ANNI NOVANTA. Sono molto in difficoltà, probabilmente perché è il decennio in cui sono diventato maggiorenne e ho iniziato ad ascoltare musica seriamente (su un fogliettino avevo fatto una prima selezione, appuntandomi una trentina di dischi e già così era stata una violenza). Comunque: nei primi cinque ci sono forse la band a cui sono più legato, i Pavement, e ci metto l’esordio, quello suonato male, registrato peggio, il lo-fi, insomma, quello da cui sono nate vagonate di gruppi “tipo Pavement”, Slanted and Enchanted, anno 1992, e poi Nevermind (1991) dei Nirvana, che se lo vuoi ignorare sei un ipocrita che mente con se stesso. Avanti poi con il già sentito ma allo stesso tempo incredibilmente originalissimo folk-pop acustico dell’album rosso dei Belle and Sebastian, If You’re Feeling Sinister (1996), l’omonimo dei Blur (1997), quello della maturità (e anche di Song 2, ma non certo per Song 2) che chiude la parentesi prettamente brit-pop per diventare qualcosa di universale (con molte influenze americane). Infine, naturalmente gli Slint di Spiderland (1991), tra gli album più influenti di sempre, di quelli che creano un genere, post-rock, post-hardcore, post-qualcosa, ma soprattutto di quelli che suonano attualissimi anche vent’anni dopo.
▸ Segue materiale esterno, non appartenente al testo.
(** * vlaunch: the virtual-machine lifecycle monitor

    A shallow embedding of package [vm] of vlaunch: the observer
    registry, the event-subscription loop ([passiveListenerLoop]), the
    polling loop ([pollingLoop]) and the teardown sequence ([Release]).

    The hypervisor binding (package [vbox]) is an external collaborator.
    Every call into it is answered by a script: a value that fixes what
    the call returns.  Calls whose occurrence or order matters are
    recorded in a log of [Call]s, so that a run of a function is a pair
    of a log and a control-flow result. *)

From Stdlib Require Import ZArith Lia.
From stdpp Require Import base option list strings gmap.

Local Open Scope string_scope.
Local Open Scope Z_scope.
Local Open Scope list_scope.

(** ** Go values *)

(** A non-nil Go [error], identified by its message. *)
Definition error := string.

(** A Go result pair [(v, err)] that the caller tests with
    [if err != nil]. *)
Inductive result (A : Type) : Type :=
| Ok (a : A)
| Err (e : error).
Arguments Ok {A} a.
Arguments Err {A} e.

(** [time.Duration] counts nanoseconds. *)
Definition Millisecond : Z := 1000000.
Definition Second : Z := 1000 * Millisecond.

(** ** The parts of the hypervisor binding the monitor looks at *)

(** [vbox.MachineState_*]: the monitor only ever compares a state with
    [MachineState_PoweredOff] and with the state it saw before, so the
    states it does not name are told apart by their code alone. *)
Inductive MachineState : Type :=
| MachineState_Null
| MachineState_PoweredOff
| MachineState_Saved
| MachineState_Aborted
| MachineState_Running
| MachineState_Paused
| MachineState_Starting
| MachineState_Stopping
| MachineState_Other (code : N).

Global Instance MachineState_eq_dec : EqDecision MachineState.
Proof. solve_decision. Defined.

(** [vbox.EventType_*]: the five kinds of [interestingEvents] and any
    other kind the source may deliver. *)
Inductive EventType : Type :=
| EventType_OnMachineStateChanged
| EventType_OnStateChanged
| EventType_MachineEvent
| EventType_OnSessionStateChanged
| EventType_OnGuestPropertyChanged
| EventType_Other (code : N).

Global Instance EventType_eq_dec : EqDecision EventType.
Proof. solve_decision. Defined.

Definition interestingEvents : list EventType :=
  [ EventType_OnMachineStateChanged; EventType_OnStateChanged;
    EventType_MachineEvent; EventType_OnSessionStateChanged;
    EventType_OnGuestPropertyChanged ].

(** [vbox.CleanupMode_*]. *)
Inductive CleanupMode : Type :=
| CleanupMode_UnregisterOnly
| CleanupMode_DetachAllReturnNone
| CleanupMode_DetachAllReturnHardDisksOnly
| CleanupMode_Full.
Nella seconda cinquina ci metto la fantasia al potere della Beta Band e il loro unico album da ricordare, che poi è una raccolta, The Three EPs, (1998) tra i più bei mix tra folk, rock, elettronica, psichedelia, hip-hop e boh, che si ricordino; il capolavoro folk-noir depressissimo di Bonnie Prince Billy, I see a darkness (1999); il rivoluzionario (almeno nei suoni di chitarre) Loveless (1991) dei My Bloody Valentine; i Massive Attack al loro massimo, che secondo me è Mezzanine (1998) e infine e quei geni malati dei Flaming Lips, tra cui è difficile scegliere, ma vado su In a Priest Driven Ambulance (1990), che segna la fine di una prima parte di carriera più rumorosa e l’inizio dell’era più melodica
ANNI OTTANTA. Naturalmente erano almeno una trentina i dischi, già da me selezionati con cura (durante notti insonni) anche per gli anni Ottanta. Sui primi cinque però ho incredibilmente pochi dubbi: dei Rem, che dire, direi nulla, scelgo il loro debutto, Murmur (1983), quando ancora non erano un affare planetario (ma non per quello); poi ci sono l’hardcore dei leggendari Husker Du, di cui scelgo però il lavoro più pop, Warehouse: Songs and Stories (1987), e per restare nel rock rumoroso il capolavoro dei Sonic Youth che è Daydream Nation (1988). A chiudere, due autori (e anche performer) enormi come Tom Waits e Nick Cave, rispettivamente con Swordfishtrombones (1983) e Tender Prey (1988), quest’ultimo anche solo perché c’è The Mercy Seat. Per gli altri cinque vado abbastanza sul sicuro con il sofisticato album al rallentatore dei Talk Talk di Spirit of Eden (1988), l’irresistibile power-pop di Doolittle (1989) dei Pixies e l’unico album di Bruce Springsteen che ama anche chi non è tra i suoi pericolosissimi fan, Nebraska (1982). Gli ultimi due posti se li giocano in venti, ma la vita è difficile e bisogna scegliere: allora ecco il monumentale Double Nickels on the Dime (1984) dei Minutemen, che è un compendio di quello in cui può trasformarsi l’hardcore (praticamente ogni genere, dal folk al jazz), e il Lou Reed di New York (1989), che è forse il suo album più completo e che poi così in questo modo non avrò tra le scatole negli anni Settanta. Già, perché la prossima volta, tra due settimane, ci saranno le top ten dei Sessanta e Settanta.